Inhibition of enzymatic browning
Cutting vegetables is a new type of vegetable processing product that has emerged abroad in recent years. Due to its convenience, speed, and other characteristics, it is increasingly favored by people. Especially in the United States, it is estimated that by 2005, cut vegetables (vegetable food) will account for 30% of total sales in the US retail market. Potatoes are an important cash crop in China, and their browning should be of concern to people. Malic acid can lower the pH value and produce chelating effects to inhibit the activity of phenolic enzymes and prevent browning. In addition, it also has an inhibitory effect on browning caused by other reasons.
Preservative
Malic acid can be widely used as a food preservative. Microorganisms need to grow and reproduce normally in an environment with a certain pH value. If the pH value in the environment is not suitable, it may affect the charged properties of the cell surface, leading to changes in membrane permeability and affecting normal cell metabolism.

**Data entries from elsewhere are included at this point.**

(* ===== verification/WorldPhases.v ===== *)
(** * WorldPhases: the devices' turns, the network and the deliveries of one step. *)

From S2P Require Import Prelude Errors Nums Ids Json Wire Integrity Core Registry Migrate Outbox.
From S2P Require Import Storage SimStorage Apply Engine EngineFacts EngineSteps Place Ledger.
From S2P Require Import Server Rng FaultMenu Pressure SimServer SimServerFacts SimReads SimFeed.
From S2P Require Import Invariants InvariantFacts Trace World Deliveries WorldDevices WorldServer WorldSteps WorldCarry WorldSound.
From stdpp Require Import options.

(** By rewriting: conversion would run the generator. *)
Lemma fold_left_step {A B} (f : A → B → A) x l a : fold_left f (x :: l) a = fold_left f l (f a x).
Proof. done. Qed.

Section phases.
Context `{Hashes} `{Codec} `{!CodecArrays}.
Hypothesis Henc : ∀ c : Change.t, encodable c.
Variables (σ : ScopeId.t) (η : EntityName.t).
Abbreviation sound := (WorldSound.sound σ η).
Abbreviation evolves := (WorldSound.evolves σ).
Abbreviation forward := (WorldSound.forward σ).

Lemma evolves_pointwise k n w w' :
  settings w w' → grows (server w) (server w') → next_seq (server w') ≤ next_seq (server w) + n →
  length (devices w') = length (devices w) →
  (∀ i d, devices w !! i = Some d → ∃ d', devices w' !! i = Some d' ∧ forward k d d') → evolves k n w w'.
Proof using All.
  intros Hs Hg Hn Hl Hd. split; [done..|]. apply Forall2_same_length_lookup. split; [done|]. intros i d d' Hi Hi'.
  destruct (Hd i d Hi) as (d'' & Hi'' & ?). rewrite Hi' in Hi''. by injection Hi'' as <-.
Qed.

(** ** Turns *)

Definition idle (w : World) : Prop := ∀ i d, devices w !! i = Some d → requests d = [].
Definition room (w : World) : Prop := ∀ i d, devices w !! i = Some d → Device.commands_authored d + 1 < u32_mod.

Lemma turns_upto q w k :
  sound q w → idle w → room w →
  let w' := fold_left (λ w i, device_step i w) (seq 0 k) w in
  sound q w' ∧ framed w w' ∧
  ∀ i d, devices w !! i = Some d → ∃ d', devices w' !! i = Some d' ∧
    if (i <? k)%nat then forward 1 d d' ∧ asks σ d' else d' = d.
Proof using All.
  intros Hs Hidle Hroom. cbv zeta. induction k as [|k (IHs & IHf & IHd)].
  { split_and!; [done|done|]. intros i d Hi. exists d. split; [done|]. by destruct (Nat.ltb_spec i 0); [lia|]. }
  rewrite seq_S, fold_left_app. cbn [fold_left Nat.add]. set (w' := fold_left _ (seq 0 k) w) in *.
  pose proof (device_step_moves σ η (server w') k w' (proj1 (sound_world _ _ _ _ IHs))) as Hm.
  assert (Hk : ∀ d, devices w' !! k = Some d → devices w !! k = Some d).
  { intros d Hd. destruct (lookup_lt_is_Some_2 (devices w) k) as [d0 Hd0].
    { rewrite <- (framed_length _ _ IHf). by eapply lookup_lt_Some. }
    destruct (IHd k d0 Hd0) as (d' & Hd' & He). destruct (Nat.ltb_spec k k); [lia|]. subst d0. congruence. }
  split_and!.
  - refine (proj1 (sound_moves σ η _ 1 k q w' _ _ Hm _ IHs)); [done|]. intros d d' Hd Hok Hr. specialize (Hk d Hd).
    destruct (Hr Hok (Hidle k d Hk) (Hroom k d Hk)) as (? & ? & ? & ? & _). split; [by split_and!|by split].
  - etransitivity; [exact IHf|apply Hm].
  - intros i d Hi. destruct (IHd i d Hi) as (d' & Hd' & Hr). destruct (decide (i = k)) as [->|Hne].
    + destruct (Nat.ltb_spec k k); [lia|]. subst d'. destruct (moves_at _ _ _ _ Hm d Hd') as (d'' & Hd'' & Hr'). exists d''. split; [done|].
      destruct (Nat.ltb_spec k (S k)); [|lia].
      destruct Hr' as (_ & ? & _ & ? & ?); [by eapply sound_device|by eapply Hidle|by eapply Hroom|]. split; [by split|done].
    + exists d'. rewrite (moves_other _ _ _ _ Hm i Hne). split; [done|].
      destruct (Nat.ltb_spec i k), (Nat.ltb_spec i (S k)); done || lia.
Qed.

Lemma turns_sound q w :
  sound q w → idle w → room w →
  let w' := fold_left (λ w i, device_step i w) (seq 0 (length (devices w))) w in
  sound q w' ∧ evolves 1 0 w w' ∧ framed w w' ∧ ∀ i d, devices w' !! i = Some d → asks σ d.
Proof using All.
  intros Hs Hidle Hroom. cbv zeta. destruct (turns_upto q w (length (devices w)) Hs Hidle Hroom) as (Hs' & Hf & Hd).
  set (w' := fold_left _ _ w) in *.
  assert (Hd' : ∀ i d, devices w !! i = Some d → ∃ d', devices w' !! i = Some d' ∧ forward 1 d d' ∧ asks σ d').
  { intros i d Hi. destruct (Hd i d Hi) as (d' & ? & Hr). pose proof (lookup_lt_Some _ _ _ Hi).
    destruct (Nat.ltb_spec i (length (devices w))); [eauto|lia]. }
  split_and!; [done| |done|].
  - apply evolves_pointwise; [by apply framed_settings|by rewrite (framed_server _ _ Hf)|rewrite (framed_server _ _ Hf); lia|apply Hf|].
    intros i d Hi. destruct (Hd' i d Hi) as (d' & ? & ? & ?). eauto.
  - intros i d' Hi. destruct (lookup_lt_is_Some_2 (devices w) i) as [d Hdi].
    { rewrite <- (framed_length _ _ Hf). by eapply lookup_lt_Some. }
    destruct (Hd' i d Hdi) as (d'' & Hi' & _ & ?). rewrite Hi in Hi'. by injection Hi' as ->.
Qed.

(** ** The network *)

Definition queue (w : World) (i : nat) : list Batch.t := batches_for i (in_flight w ++ held w).

Lemma batches_none i l : Forall (λ f, InFlight.device f ≠ i) l → batches_for i l = [].
Proof. induction 1 as [|f l Hf _ IH]; [done|]. rewrite batches_for_cons, decide_False by done. done. Qed.
Lemma batches_other i j l : j ≠ i → Forall (λ f, InFlight.device f = i) l → batches_for j l = [].
Proof. intros Hne Hl. apply batches_none. eapply Forall_impl; [exact Hl|]. simpl. congruence. Qed.

Lemma queue_snocs s v bs new :
  server_ok σ η s → seqs_fit s → standing σ s v → queue_ok σ s (stored_cursor v σ) bs →
  Forall (answers σ η s (stored_cursor v σ)) new → queue_ok σ s (stored_cursor v σ) (bs ++ new).
Proof using All.
  intros Hs Hfit Hst. revert bs. induction new as [|b new IH]; intros bs Hq; [by rewrite app_nil_r|].
  intros [[_ Hb] Hnew]%Forall_cons. replace (bs ++ b :: new) with ((bs ++ [b]) ++ new) by by rewrite <- app_assoc.
  apply IH; [|done]. destruct Hb as [[budget ->]|Hb].
  - eapply queue_snoc; [apply _|apply Hs|done|apply Hs|done| |done|done|by left]. unfold PULL_LIMIT. lia.
  - eapply (queue_snoc σ s v bs b 1 0%N); [apply Hs|done|apply Hs|done|lia|done|done|by right].
Qed.

(** What carrying requests of device [i] leaves. *)
Definition keeps (d d' : Device.t) : Prop :=
  stored d' = stored d ∧ Device.commands_authored d' = Device.commands_authored d ∧
  (requests d' = requests d ∨ requests d' = []).
Record carries (i : nat) (n : Z) (w w' : World) : Prop := MkCarries {
  carries_settings : settings w w';
  carries_served : served σ η n (server w) (server w');
  carries_length : length (devices w') = length (devices w);
  carries_at : ∀ d, devices w !! i = Some d → ∃ d', devices w' !! i = Some d' ∧ keeps d d';
  carries_other : ∀ j, j ≠ i → devices w' !! j = devices w !! j ∧ batches_for j (held w') = batches_for j (held w);
  carries_flights : ∃ new, in_flight w' = in_flight w ++ new ∧ Forall (next_step w) new;
}.

Lemma device_keeps_trans a b c : keeps a b → keeps b c → keeps a c.
Proof. intros (? & ? & Hr) (? & ? & Hr'). split_and!; [congruence..|]. destruct Hr' as [->| ->]; auto. Qed.

Lemma next_step_settings w w' : settings w w' → next_step w' = next_step w.
Proof. intros (_ & _ & _ & Hn & _). unfold next_step. by rewrite Hn. Qed.

Lemma carries_trans i m n x y z : carries i m x y → carries i n y z → carries i (m + n) x z.
Proof.
  intros [Hs Hv Hl Ha Ho (new & Hf & Ht)] [Hs' Hv' Hl' Ha' Ho' (new' & Hf' & Ht')]. split.
  - by etransitivity.
  - by eapply served_trans.
  - congruence.
  - intros d Hd. destruct (Ha d Hd) as (d' & Hd' & ?). destruct (Ha' d' Hd') as (d'' & ? & ?). eauto using device_keeps_trans.
  - intros j Hj. destruct (Ho j Hj), (Ho' j Hj). split; congruence.
  - exists (new ++ new'). rewrite Hf', Hf, <- app_assoc. split; [done|]. rewrite (next_step_settings _ _ Hs) in Ht'. by apply Forall_app.
Qed.

Lemma carry_one i d w out :
  sound (queue w) w → devices w !! i = Some d → batches_for i (held w) = [] →
  asked σ (stored_cursor (stored d) σ) out.2 → next_seq (server w) + 256 ≤ SEQ_MAX + 1 →
  let w' := carry_request i w out in
  sound (queue w') w' ∧ carries i 256 w w' ∧ ((∃ p, out.2 = Push p) → batches_for i (held w') = []).
Proof using All.
  intros Hs Hd Hheld Hask Hroom. cbv zeta. pose proof (sound_device _ _ _ _ Hs i d Hd) as [_ _ _ Hst _].
  pose proof (sound_server _ _ _ _ Hs) as Hok.
  destruct (carry_request_hauled Henc σ η i d (stored_cursor (stored d) σ) w out) as (new & kept & Hh);
    [done|by eapply sound_rates|done|unfold seqs_fit; lia|apply Hst|apply Hst|done|].
  set (w' := carry_request i w out) in *. destruct Hh as [Hset Hv [n Hdev] [Hfl Hhd] Htime Howner Hans].
  assert (Hmid : sound (queue w) w').
  { eapply (sound_step σ η 256); [exact Hset|exact Hv|by rewrite Hdev, length_alter| |exact Hs].
    intros j dj Hj. rewrite Hdev. destruct (decide (j = i)) as [->|Hne].
    - rewrite list_lookup_alter_eq, Hj. eexists. split; [done|].
      destruct (calm_requests σ η (server w) i n dj) as (? & ? & ? & _); [by eapply sound_device|]. done.
    - rewrite list_lookup_alter_ne by done. exists dj. split; [done|]. split_and!; [by eapply sound_device|done|done]. }
  assert (Hother : ∀ j, j ≠ i → batches_for j (new ++ kept) = []) by (intros j Hj; by eapply batches_other).
  assert (Hqi : queue w' i = queue w i ++ batches_for i (new ++ kept)).
  { unfold queue. rewrite Hfl, Hhd, !batches_for_app, Hheld. cbn. by rewrite app_nil_r, <- app_assoc. }
  assert (Hqj : ∀ j, j ≠ i → queue w' j = queue w j).
  { intros j Hj. specialize (Hother j Hj). rewrite batches_for_app in Hother. apply app_nil in Hother as [Ho1 Ho2].
    unfold queue. by rewrite Hfl, Hhd, !batches_for_app, Ho1, Ho2, !app_nil_r. }
  assert (Hrep : Forall (answers σ η (server w') (stored_cursor (stored d) σ)) (batches_for i (new ++ kept))).
  { eapply Forall_impl; [exact Hans|]. intros b. by destruct (out.2). }
  split_and!.
  - destruct Hmid as [Hw Hr Hs' Hd' Hq' Ho']. split; [done..| |].
    + intros j dj Hj. destruct (decide (j = i)) as [->|Hne]; [|rewrite Hqj by done; by apply Hq'].
      rewrite Hqi. assert (stored dj = stored d) as Heq.
      { rewrite Hdev, list_lookup_alter_eq, Hd in Hj. by injection Hj as <-. }
      apply queue_snocs; [done| |apply (Hd' i dj Hj)|by apply Hq'|by rewrite Heq]. unfold seqs_fit. destruct Hv as (_ & _ & ?). lia.
    + intros j. destruct (decide (j = i)) as [->|Hne]; [|by rewrite Hqj].
      rewrite Hqi. apply Forall_app. split; [by apply Ho'|]. eapply Forall_impl; [exact Hrep|]. by intros b [? _].
  - split; [done|done|by rewrite Hdev, length_alter| | |by exists new].
    + intros d' Hd'. rewrite Hdev, list_lookup_alter_eq, Hd'. eexists. split; [done|]. split_and!; [done..|by left].
    + intros j Hj. specialize (Hother j Hj). rewrite batches_for_app in Hother. apply app_nil in Hother as [_ Ho2].
      split; [by rewrite Hdev, list_lookup_alter_ne|by rewrite Hhd, batches_for_app, Ho2, app_nil_r].
  - intros [p Hp]. rewrite Hhd, batches_for_app, Hheld. cbn. rewrite Hp in Hans.
    rewrite batches_for_app in Hans. apply Forall_app in Hans as [_ Hans]. by destruct (batches_for i kept); [|apply Forall_cons in Hans as [[] _]].
Qed.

The effect of acids on microorganisms is not only proportional to the concentration of hydrogen ions, but also related to the oxidation of inorganic acids, anions of acids, and non ionized molecules. Malic acid ionizes under neutral conditions but does not ionize under acidic conditions, but its bactericidal ability under acidic conditions is more than 100 times greater than that under neutral conditions, mainly because organic acids in molecular state are more likely to act through cell membranes, Acids in the ionic state are not easily permeable to cells. In addition, it can also promote the thermal denaturation of proteins.